Os advogados de Assange alegavam que o mandado visando o australiano de 46 anos havia “perdido seu objetivo e sua função”, já que a Procuradoria sueca arquivou o processo em maio passado. Mas com a decisão de manter a ordem de prisão, o fundador do WikiLeaks pode ser preso a qualquer momento caso deixe a embaixada equatoriana.

O australiano se refugia na representação diplomática do Equador em Londres há quase cinco anos, temendo que as autoridades britânicas o entreguem para os Estados Unidos. Washington acusa Assange de ter publicado documentos oficiais secretos via WikiLeaks.

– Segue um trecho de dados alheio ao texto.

Module pallet_liquidity_mining.
Record Config := mkConfig {
  MultiCurrency : Pallet; PalletId : string; parameters : LmConfig;
  BlockNumberProvider : BlockSource; AMM : Pallet; WeightInfo : LmWeights -> Weight
}.
Definition basilisk_liquidity_mining `{RuntimeDbWeight} : Config := {|
  MultiCurrency := P.Currencies; PalletId := LMPalletId;
  parameters := {| may_create_farm o := EnsureRoot (SystemOrigin o);
    MinPlannedYieldingPeriods := Runtime.MinPlannedYieldingPeriods;
    MinTotalFarmRewards := Runtime.MinTotalFarmRewards; NftClass := Runtime.NftClass |};
  BlockNumberProvider := RelayChainBlockNumberProvider; AMM := P.XYK; WeightInfo := lm_unit_weight
|}.
Definition testing_liquidity_mining `{RuntimeDbWeight} : Config := {|
  MultiCurrency := P.Currencies; PalletId := LMPalletId;
  parameters := {| may_create_farm o := EnsureRoot (SystemOrigin o);
    MinPlannedYieldingPeriods := Runtime.MinPlannedYieldingPeriods;
    MinTotalFarmRewards := Runtime.MinTotalFarmRewards; NftClass := Runtime.NftClass |};
  BlockNumberProvider := CumulusRelaychainBlockNumberProvider; AMM := P.XYK;
  WeightInfo := lm_unit_weight
|}.
End pallet_liquidity_mining.

Module pallet_preimage.
Record Config := mkConfig {
  Currency : Pallet; ManagerOrigin : RuntimeOrigin -> bool; MaxSize : Z; BaseDeposit : Balance;
  ByteDeposit : Balance
}.
Definition basilisk_preimage : Config := {|
  Currency := P.Balances; ManagerOrigin := EnsureRoot; MaxSize := PreimageMaxSize preimage_params;
  BaseDeposit := PreimageBaseDeposit preimage_params;
  ByteDeposit := preimage_byte_deposit preimage_params
|}.
Definition testing_preimage : Config := {|
  Currency := P.Balances; ManagerOrigin := EnsureRoot;
  MaxSize := PreimageMaxSize testing_preimage_params;
  BaseDeposit := PreimageBaseDeposit testing_preimage_params;
  ByteDeposit := preimage_byte_deposit testing_preimage_params
|}.
End pallet_preimage.
Ltac live_spec := eapply (endowed_spec_ok); [reflexivity|reflexivity|
  apply (live_args _ _); simpl length; try lia; try (by vm_compute); try (by left); try (by right)].
Ltac dev_spec := eapply (endowed_spec_ok); [cbn [spec_genesis]; rewrite vesting_loads; reflexivity|reflexivity|
  apply (dev_args _ _); simpl length; try lia; try (by vm_compute); try (by left); try (by right);
  apply (bool_decide_unpack _); by vm_compute].

(** [C17] Every specification the node builds has a well-formed genesis: when the two
    runtimes are compiled in (and the development seeds have their well-known accounts), each of the eleven configurations loads, its genesis does
    not panic, accounts, keys and seats are distinct and within their limits, stakes
    and vesting schedules are covered by balances, tokens and fee currencies refer to
    registered assets, the duster has its accounts, and the parachain id is the one of
    the specification. *)
Theorem specs_wellformed w w' :
  WASM_BINARY = Some w -> TESTING_WASM_BINARY = Some w' -> Forall spec_ok built_specs.
Proof.
  intros Hw Hw'. unfold built_specs, kusama_staging_parachain_config, testnet_parachain_config,
    parachain_development_config, rococo_parachain_config, karura_testnet_parachain_config,
    benchmarks_development_config, local_parachain_config, testing_parachain_development_config,
    testing_local_parachain_config, k8s_testnet_parachain_config, moonbase_parachain_config.
  rewrite Hw, Hw'. unfold with_wasm. repeat apply Forall_cons_2; [..|apply Forall_nil_2].
  - eexists _, _. split; [done|]. split; [done|]. split; [apply staging_ok|done].
  - live_spec.
  - dev_spec.
  - live_spec.
  - live_spec.
  - dev_spec.
  - dev_spec.
  - dev_spec.
  - dev_spec.
  - eapply endowed_spec_ok; [cbn [spec_genesis]; rewrite vesting_loads; reflexivity|reflexivity|].
    apply (live_args _ _); simpl length; try lia; try (by vm_compute); [|by right].
    right. split; [done|]. split; apply (bool_decide_unpack _); by vm_compute.
  - live_spec.
Qed.
End all_specs.
(** ** JavaScript numbers, arrays and regular-expression splits *)

(** The numbers the descriptor loop handles: an integer, or [NaN]. *)
Inductive number := Num (z : Z) | NaN.

(** [a % b]: the remainder has the sign of the dividend; [x % 0] is [NaN]. *)
Definition js_rem (a b : number) : number :=
  match a, b with
  | Num x, Num y => if y =? 0 then NaN else Num (Z.rem x y)
  | _, _ => NaN
  end.

(** [buf[i]] read as a number: a missing element is [undefined], which the
    arithmetic that follows turns into [NaN]. *)
Definition js_index (buf : list Z) (i : number) : number :=
  match i with
  | Num k =>
      if k <? 0 then NaN
      else match buf !! Z.to_nat k with Some b => Num b | None => NaN end
  | NaN => NaN
  end.

(** [arr.slice(start, end)]: negative positions count from the end, both are
    clamped to the array. *)
Definition js_slice {A} (arr : list A) (start end_ : Z) : list A :=
  let len := Z.of_nat (length arr) in
  let k := if start <? 0 then Z.max (len + start) 0 else Z.min start len in
  let final := if end_ <? 0 then Z.max (len + end_) 0 else Z.min end_ len in
  take (Z.to_nat (final - k)) (drop (Z.to_nat k) arr).

(** [arr.join(sep)] on an array of strings. *)
Fixpoint js_join (sep : jsstring) (arr : list jsstring) : jsstring :=
  match arr with
  | [] => []
  | [s] => s
  | s :: rest => s ++ sep ++ js_join sep rest
  end.

(** [s.split(/C+/)] for a character class [C]: the pieces between maximal
    runs of separator characters.  A leading or trailing run leaves an empty
    first or last piece, and the empty string splits into one empty piece.
    [in_sep] says that the previous character was a separator; [cur] is the
    piece being read, last character first. *)
Fixpoint split_runs (sep : Z -> bool) (in_sep : bool) (cur : jsstring) (s : jsstring)
  : list jsstring :=
  match s with
  | [] => [rev cur]
  | c :: s' =>
      if sep c then
        if in_sep then split_runs sep true [] s'
        else rev cur :: split_runs sep true [] s'
      else split_runs sep false (c :: cur) s'
  end.

Definition js_split (sep : Z -> bool) (s : jsstring) : list jsstring :=
  split_runs sep false [] s.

Desde a semana passada, Mark Summers, advogado do australiano, tenta argumentar, alegando que Assange vive em condições "semelhantes ao encarceramento" e que sua "saúde psicológica se deteriorou". No entanto, o promotor Aaron Watkins considerou o pedido de suspensão do mandado "absurda".

“Não estou convencida de que o mandado deva ser abandonado”, declarou nesta terça-feira a juíza Emma Arbuthnot, chefe da magistratura inglesa. Assange, que é acusado de abuso sexual contra duas jovens suecas, se diz inocente.